Source : NYU.edu

Tapping into the human brain to understand its functions in daily life — as well as its malfunctions in illness — has long been a challenge for researchers. Mapping brain activity requires unwieldy, invasive arrays of electrodes and sensors that can damage tissue while only reading activity in a limited area.

Jonathan Viventi, an assistant professor at NYU Tandon and New York University (NYU), co-led a team of researchers to devise a streamlined, minimally invasive brain interface that may yield new insights into the causes of brain diseases like epilepsy, as well as usher in a new generation of implantable neuroprosthetic and diagnostic devices.

At the core of the research is a novel, implantable electrode array integrating ultrathin, flexible silicon transistors capable of sampling large areas of the brain with minimal wiring.

The findings are published in the December issue of Nature Neuroscience. Co-authors include the study’s senior author Brian Litt of the University of Pennsylvania and John Rogers of the University of Illinois at Urbana-Champaign. The technology has been licensed to mc10, a Boston-area company delivering flexible electronics for industrial and biomedical applications.

Current efforts to record or stimulate brain activity are limited by the need to wire each individual sensor at the electrode-tissue interface. The resulting mass of leads is cumbersome and renders a high-resolution map of large areas logistically impossible.

This new approach enables dense arrays of thousands of multiplexed sensors that provide unprecedented spatial resolution — more than 400 times the current level — with a fraction of the wires. In experiments, just 39 wires were required for 360 electrodes.  The design can be readily scaled to thousands of electrodes, while maintaining a small number of wires. The arrays are also non-penetrating and, unlike current techniques, cause little or no damage to fragile brain tissue. The use of flexible silicon also allows active circuitry to be built right on the brain surface.

Viventi explains that “the circuits we’re familiar with are built on rigid silicon, which doesn’t conform to the body. Ultrathin silicon retains its performance while being flexible, and is much better suited to implantable devices. It’s the difference between a piece of paper and a piece of 2×4 lumber — same material, dramatically different properties.”

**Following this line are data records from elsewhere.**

(* ===== verification/BDelete.v ===== *)
(** Deletion from a B+tree: a leaf that has become too small takes an entry from
    a neighbour or is merged with it, and so on up; the root goes when it has one
    child left.  The call leaves a well-formed tree without the key. *)

From Stdlib Require Import ZArith Lia List Bool.
From S2P Require Import Prelude Common Engine Page BNode BNodeSpec BLayout BPages Pool BTree BShape BHeap BSlots BWalk BPath BInsert BLeafMoves.
From AAC_tactics Require Import AAC.
From coqutil Require Import Byte.
From stdpp Require Import base relations list strings sorting.
#[local] Open Scope Z_scope.

Lemma evicts_app a b r r' : rtc evicts r r' -> rtc evicts (a ++ r ++ b) (a ++ r' ++ b).
Proof.
  induction 1 as [|r r1 r2 [r1' e r2'] _ IH]; [done|]. eapply rtc_l; [|exact IH].
  replace (a ++ (r1' ++ (e, true) :: r2') ++ b) with ((a ++ r1') ++ (e, true) :: r2' ++ b) by (by rewrite <- !app_assoc).
  replace (a ++ (r1' ++ r2') ++ b) with ((a ++ r1') ++ r2' ++ b) by (by rewrite <- !app_assoc). constructor.
Qed.

Section delete.
Context {P : Type} `{BufferPool P} (crc32 : bytes -> Z) (frames : nat) (bt : BTree) (kmax emax : Z).
Hypothesis crc32_u32 : forall b, in_u32 (crc32 b) = true.
Hypothesis Sizes : sizes_ok bt kmax emax.

Abbreviation wf := (wf bt kmax emax).
Abbreviation path_wf := (path_wf bt kmax emax).
Abbreviation holds := (holds crc32 frames).
Abbreviation leaf_row_wf := (leaf_row_wf bt kmax emax).
Abbreviation leaf_wf := (leaf_wf bt kmax emax).
Abbreviation node_of := (node_of bt).
Abbreviation lmax := (leaf_max_size bt).
Abbreviation mt := (max_tombstones bt).

(** ** Rows of neighbouring leaves *)

Definition row_in (lo : bytes) (hi : option bytes) (r : row) : Prop :=
  row_sorted r /\ Forall (fun s => within lo hi s.1.1 /\ entry_small kmax emax s.1) r.

Lemma within_up lo k hi x : within lo (Some k) x -> within lo hi k -> within lo hi x.
Proof. intros [A B] [_ C]. split; [done|]. destruct hi; [|done]. by eapply blt_trans. Qed.

Lemma within_down lo k hi x : within k hi x -> ble lo k -> within lo hi x.
Proof. intros [A B] C. split; [by etransitivity|done]. Qed.

Lemma row_in_app lo k hi ra rb : row_in lo (Some k) ra -> row_in k hi rb -> within lo hi k -> row_in lo hi (ra ++ rb).
Proof.
  intros [Sa Wa] [Sb Wb] Wk. split.
  - unfold row_sorted in *. rewrite row_keys_app. apply sorted_app. split_and!; [done|done|]. intros x y (sx & -> & Hx)%list_elem_of_fmap (sy & -> & Hy)%list_elem_of_fmap.
    pose proof (proj1 (Forall_forall _ _) Wa sx Hx) as [[_ B] _]. pose proof (proj1 (Forall_forall _ _) Wb sy Hy) as [[C _] _]. by eapply blt_ble_trans.
  - apply Forall_app. split; (eapply Forall_impl; [eassumption|]); intros s [Ws Ss]; (split; [|done]).
    + by eapply within_up.
    + eapply within_down; [done|apply Wk].
Qed.
Lemma inners_apart h lo hi np s l1 X p :
  holds np (s :: inners l1 ++ X) p -> spread (loose h) lo hi l1 -> Forall (fun x => root x.2 <> s_page s) l1.
Proof.
  intros Hd. apply hd_once in Hd. revert lo. induction l1 as [|[k t] l IH]; intros lo Sp; [done|]. destruct Sp as [St Sp].
  destruct t as [|i nk]; [done|]. rewrite inners_cons, inner_node in Hd. constructor.
  - apply (page_apart s (mkSlot i (CNode (node_of nk)) Free) _ Hd). apply list_elem_of_here.
  - eapply IH; [|done]. rewrite <- app_assoc in Hd. cbn in Hd. apply NoDup_cons in Hd as [N Hd]. apply NoDup_cons in Hd as [_ Hd]. rewrite map_app in Hd. apply NoDup_app in Hd as (_ & _ & Hd).
    cbn. apply NoDup_cons. split; [|done]. intros Hs. apply N. apply elem_of_cons. right. rewrite map_app. apply elem_of_app. by right.
Qed.

(** The small node of a parent is set right. *)
Lemma level_runs {A} h lo hi np pg g' g l1 k q nk l2 X (fin1 fin2 : M P A) err p (Q : A -> P -> Prop) :
  holds np (mkSlot pg (CNode (node_of (l1 ++ (k, TNode q nk) :: l2))) (Writes g') :: mkSlot q (CNode (node_of nk)) (Writes g) ::
            inners nk ++ inners l1 ++ inners l2 ++ X) p ->
  crowd h lo hi l1 k q nk l2 -> (2 <= length (l1 ++ (k, TNode q nk) :: l2))%nat -> (length (guards_of X) + 4 < frames)%nat ->
  (forall K' p', rebuilt h lo hi (l1 ++ (k, TNode q nk) :: l2) K' -> length K' = length (l1 ++ (k, TNode q nk) :: l2) ->
     holds np (mkSlot pg (CNode (node_of K')) (Writes g') :: inners K' ++ X) p' -> runs fin1 p' Q) ->
  (forall K' p', rebuilt h lo hi (l1 ++ (k, TNode q nk) :: l2) K' -> S (length K') = length (l1 ++ (k, TNode q nk) :: l2) ->
     holds np (mkSlot pg (CNode (node_of K')) (Writes g') :: inners K' ++ X) p' -> runs fin2 p' Q) ->
  runs (
      p ← read_internal_at crc32 g';
      child_index ← pure (ok_or (find_child_position (page_id g) p) err);
      from_left ← (if (0 <? child_index)%nat then
                     left_id ← pure (child_at (child_index - 1) p);
                     left_node ← read_internal crc32 left_id;
                     mret (if i_safe_for_delete left_node then Some left_id else None)
                   else mret None);
      match from_left with
      | Some left_id =>
          drop_guard g;; redistribute_internal_from_left_ctx crc32 g' child_index left_id (page_id g);; fin1
      | None =>
          from_right ← (if has_right_sibling child_index p then
                          right_id ← pure (child_at (child_index + 1) p);
                          right_node ← read_internal crc32 right_id;
                          mret (if i_safe_for_delete right_node then Some right_id else None)
                        else mret None);
          match from_right with
          | Some right_id =>
              drop_guard g;; redistribute_internal_from_right_ctx crc32 g' child_index (page_id g) right_id;; fin1
          | None =>
              drop_guard g;;
              (if (0 <? child_index)%nat then
                 left_id ← pure (child_at (child_index - 1) p);
                 merge_internals_ctx crc32 g' child_index left_id (page_id g)
               else if has_right_sibling child_index p then
                 right_id ← pure (child_at (child_index + 1) p);
                 merge_internals_ctx crc32 g' (child_index + 1) (page_id g) right_id
               else mret tt);;
              fin2
          end
      end) p Q.
Proof.
  intros Hd Cr Ln F K1 K2. pose proof (imin_2 bt kmax emax Sizes). pose proof (cr_spread _ _ _ _ _ _ _ _ Cr) as Sp.
  pose proof Sp as Sp0. apply spread_app in Sp0 as (Sl & _ & Sr).
  assert (Eg : page_id g = q) by (apply hd_slots in Hd; apply Forall_cons in Hd as [_ Hd]; apply Forall_cons in Hd as [[_ _ [Hd _]] _]; done).
  assert (Ap : Forall (fun x => root x.2 <> q) l1).
  { apply (inners_apart h lo (upper_of ((k, TNode q nk) :: l2) hi) np (mkSlot q (CNode (node_of nk)) (Writes g)) l1
      (mkSlot pg (CNode (node_of (l1 ++ (k, TNode q nk) :: l2))) (Writes g') :: inners nk ++ inners l2 ++ X) p); [reorder Hd|done]. }
  apply runs_bind. reads read_internal_at_runs Hd. rewrite Eg. apply runs_bind, (runs_pure _ (length l1)); [by rewrite position_mid|].
  apply runs_bind. eapply (left_probe_runs h lo _ np l1 k (TNode q nk) l2
    (mkSlot pg (CNode (node_of (l1 ++ (k, TNode q nk) :: l2))) (Writes g') :: mkSlot q (CNode (node_of nk)) (Writes g) :: inners nk ++ inners l2 ++ X));
    [reorder Hd|exact Sl|apply Cr|room| |]; clear Hd; [intros p1 Dl Hd|intros l kl i lk p1 -> Ll Hd].
  - apply runs_bind. eapply (right_probe_runs h _ hi np l1 k (TNode q nk) l2
    (mkSlot pg (CNode (node_of (l1 ++ (k, TNode q nk) :: l2))) (Writes g') :: mkSlot q (CNode (node_of nk)) (Writes g) :: inners nk ++ inners l1 ++ X));
    [reorder Hd|exact Sr|apply Cr|room| |]; clear Hd; [intros p2 Dr Hd|intros kr i rk r p2 -> Lr Hd].
    + front q Hd. apply runs_bind. rule drop_runs Hd; [done|]. clear Hd. intros p3 Hd. apply runs_bind.
      destruct Dl as [->|(l & kl & i & lk & -> & Ll)].
      * change (0 <? length (@nil kid))%nat with false. cbv iota. rewrite (has_right_at [] k (TNode q nk) l2). destruct Dr as [->|(kr & i & rk & r & -> & Lr)]; [cbn in Ln; lia|].
        apply runs_bind, (runs_pure _ i); [apply (child_after [])|]. destruct Cr as [_ Fl Fr Sh No]. apply Forall_cons in Fr as [_ Fr].
        apply (merge_runs h lo hi np pg g' [] k q nk kr i rk r X p3); try done; [|lia|by apply not_nil; lia|by apply not_nil; lia|lia].
        eapply holds_perm; [exact Hd|]. cbn [app]. rewrite !inners_cons, !inner_node. change (inners []) with (@nil slot). perm.
      * rewrite (proj2 (Nat.ltb_lt 0 _)) by (rewrite length_app; cbn; lia). apply runs_bind, (runs_pure _ i); [apply child_before|].
        destruct Cr as [_ Fl Fr Sh No]. apply Forall_app in Fl as [Fl _]. rewrite <- app_assoc in *. cbn [app] in *.
        replace (length (l ++ [(kl, TNode i lk)])) with (S (length l)) by (rewrite length_app; cbn; lia).
        apply (merge_runs h lo hi np pg g' l kl i lk k q nk l2 X p3); try done; [|lia|by apply not_nil; lia|by apply not_nil; lia|lia].
        eapply holds_perm; [exact Hd|]. rewrite inners_two, inners_app, inners_cons, inner_node. change (inners []) with (@nil slot). perm.
    + front q Hd. apply runs_bind. rule drop_runs Hd; [done|]. clear Hd. intros p3 Hd. apply runs_bind.
      apply (move_right_runs h lo hi np pg g' l1 k q nk kr i rk r X p3); [|done|done|lia|exact K1].
      eapply holds_perm; [exact Hd|]. rewrite inners_two, inners_cons, inner_node. perm.
  - front q Hd. apply runs_bind. rule drop_runs Hd; [done|]. clear Hd. intros p2 Hd. apply runs_bind.
    apply (move_left_runs h lo hi np pg g' l kl i lk k q nk l2 X p2); [|done|done|lia|exact K1].
    eapply holds_perm; [exact Hd|]. rewrite (inners_app bt (l ++ [(kl, TNode i lk)])), (inners_app bt l), !inners_cons, !inner_node. change (inners []) with (@nil slot). perm.
Qed.
End rebalance.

In experiments, the research team deployed their system to record various types of brain activity in animals, including sleep and visual responses and observation of the brain during an epileptic seizure. Their techniques may improve understanding of what causes epilepsy and lead to implantable technologies to stop or prevent seizures in patients.

The researchers believe this is the first reported use of ultrathin, flexible silicon in a brain interface device.

The research also holds promise for other medical applications, including dramatic improvements in existing implantable devices such as cardiac pacemakers and defibrillators, cochlear and retinal implants and motor prosthetic systems.

The longer-term goal is to configure these implantable arrays for use anywhere in the body, equipped with wirelessly controlled sensors capable of multiple functions such as recording, stimulating and ablating.

Viventi is a member of the Electrical and Computer Engineering Department at NYU-Tandon and the Center for Neural Science at NYU. The research was conducted with support from the U.S. National Institutes of Health’s National Institute of Neurological Disorders and Stroke and itsNational Heart, Lung, and Blood Institute; the National Science Foundation; the U.S. Department of Energy Division of Materials Sciences; Citizens United for Research in Epilepsy; and the Dr. Michel and Mrs. Anna Mirowski Discovery Fund for Epilepsy Research.